Arts

New Music For Hitchcock’s Silent Classic

Hitchcock’s “Blackmail” receives new score at Cuse Film Fest.

Alfred Hitchcock, director of the 1929 silent thriller "Blackmail."

The 1929 film thriller Blackmail was alternately billed as Alfred Hitchcock’s last silent film and his first talkie. Which was it? It was both.

Thanks to the Syracuse-based Society for New Music and Le Moyne College, the silent version now has a new score composed by songwriter Erin O’Hara, a Central New York native who fondly recalls singing in the woods hereabouts. In college, O’Hara co-founded the Albany-based band Mambo-X; she now lives in Seattle.

O’Hara’s score will make its world premiere when Blackmail is screened Thursday, Oct. 20, 7 p.m., at Eastwood’s Palace Theatre, 2384 James St., as part of the 2016 Syracuse International Film Festival. There will be a question-answer session with the composer following the screening. Admission is $10; visit filminsyracuse.com or call 671-2188 for information.

The film’s plot is pure Hitchcock. Alice White, portrayed by the fetching Czech actress Anny Ondra, is the daughter of a shopkeeper in 1920s London. Her boyfriend, Scotland Yard detective Frank Webber (John Longden), seems more interested in police work than in her. Following a squabble with her sweetheart at a teahouse, Alice leaves with an artist (Cyril Ritchard) and heads to his studio, where he attempts to rape her. Alice defends herself by killing him with a bread knife, then fleeing into the streets. When the body is discovered, however, Frank is assigned to the case; meanwhile, a witness to the events threatens blackmail.

The composer was intrigued by how the heroine handled these tragic complications. “With an ensemble of electric and acoustic instruments and voices,” O’Hara said, “I will express the interior voice of our heroine, Alice, as she navigates her way through the all-too-common traps of a misogynist culture: sexual assault, survival and the murky search for justice.”

The pit band, which will include the composer, will be conducted by Travis Newton, an assistant profession of music and the director of the Le Moyne College Chamber Orchestra. O’Hara’s film credits range from movies such as Brian DePalma’s Redacted to HBO’s Sex and the City. Her new disc, Ready for the Heavy, was produced by Brendan Hill of Blues Traveler.
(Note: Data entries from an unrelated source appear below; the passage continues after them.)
(* ===== verification/Backup.v ===== *)
(** * The backup manager (pkg/backup/backup.go)

    Configurations, backup records and schedules of instances, over a machine
    whose zfs, ssh and compressors are run through [Host], and a datastore used
    through [BackupStore].  Each method is whole; two methods do not overlap.
    Schedule goroutines are entries of [loops], keyed by their stop channel.

    Two choices Go leaves open are arguments of the section: the order a map is
    visited in ([visit]) and the order [sort.Slice] gives to records of the same
    time ([sort_newest]).  Also arguments are [time.Time.Format] in the local zone
    ([format_time], [format_rfc3339]) and [encoding/json] on records. *)

From stdpp Require Import base list gmap strings sorting.
From Stdlib Require Import Ascii ZArith Lia.
From S2P Require Import Prelude GoStrings GoText GoTime GoDuration GoPath Host Validation.

Local Open Scope Z_scope.

(** ** Data *)

Inductive BackupType := BackupTypeSnapshot | BackupTypeFull | BackupTypeIncr | BackupTypeOther (s : string).
Inductive BackupStatus := BackupStatusPending | BackupStatusRunning | BackupStatusCompleted | BackupStatusFailed.

#[export] Instance BackupType_eq_dec : EqDecision BackupType.
Proof. solve_decision. Defined.
#[export] Instance BackupStatus_eq_dec : EqDecision BackupStatus.
Proof. solve_decision. Defined.

Record RetentionPolicy := {
  KeepLast : Z; KeepHourly : Z; KeepDaily : Z; KeepWeekly : Z; KeepMonthly : Z; MinAge : Z
}.

Record BackupConfig := {
  BC_Enabled : bool; BC_Schedule : string; BC_Retention : RetentionPolicy; BC_Destination : string;
  BC_Compression : string; BC_EncryptionKeyFile : string; BC_PreBackupHook : string; BC_PostBackupHook : string
}.

Record BackupInfo := {
  BI_ID : string; BI_InstanceID : string; BI_Type : BackupType; BI_Status : BackupStatus;
  BI_CreatedAt : Z; BI_CompletedAt : Z; BI_Size : Z; BI_SnapshotName : string; BI_Dataset : string;
  BI_Destination : string; BI_Location : string; BI_Compressed : bool; BI_Encrypted : bool;
  BI_Error : string; BI_Verified : bool; BI_BaseSnapshot : string
}.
But how did Blackmail become both Hitchcock’s first talkie and last silent film? Turns out that a completed silent version of Blackmail was released in 1929 shortly after the sound version hit theaters. The silent version actually proved more popular.

Art Pierce, executive director of Rome’s Capitol Theatre, and an expert on early film and radio, explains that many movie houses in England procrastinated the changeover to sound. “Blackmail was released as a part-talkie, but there was an alternate silent release version for theaters that had not been wired for sound,” Pierce said. “The movie was completed as a silent, then had some talking scenes added so that it could be released in sound.

“There was also music and sound effects on the track, as well as some dialogue tacked onto some scenes that had been shot silent. But there were still a number of theaters in the United Kingdom that had not converted to sound at that point, so the silent version would be shown at those venues with live musical accompaniment.”

As in most of his movies, Hitchcock makes a cameo in Blackmail. He’s shown reading a book on the London Underground while being bothered by a small boy.

More Festival Highlights

A mini-salute of four Italian-language features starring legendary actress Sophia Loren, whose eyes serve as the inspiration for the Syracuse International Film Festival’s logo, will take place at the Genesee Grande Hotel’s Mayflower Theater, 1060 E. Genesee St.

Saucy sex comedies are on tape for Friday, Oct. 21, with Yesterday, Today and Tomorrow at 7 p.m., and Marriage Italian Style at 9 p.m. On Saturday, Oct. 22, Loren gets serious for the dramas Sunflower at 7 p.m. and A Special Day at 9 p.m.

The film fest also gets really musical this year, starting with the Friday, Oct. 21, 9 p.m., screening of the new documentary Miss Sharon Jones, a chronicle of the Dap-Kings vocalist’s battle with cancer. On Saturday, Oct. 22, 2:45 p.m., at the Museum of Science and Technology’s Bristol IMAX Omnitheater in Armory Square, catch Don Cheadle’s impressive turn as Miles Davis in the biopic Miles Ahead. Syracuse M&T Jazz Fest impresario Frank Malfitano will be on hand for both screenings.

And the Palace Theatre, 2384 James St., hosts the closing festival feature on Sunday, Oct. 23, 7:15 p.m., with a screening of the 1959 classic documentary Jazz on a Summer’s Day. Rare concert footage of luminaries such as Louis Armstrong, Thelonious Monk, Jack Teagarden and more at the 1958 Newport Jazz Festival distinguish this movie, which was a big hit on the art-house circuit. Jazz saxophonist Javon Jackson will also perform after the screening.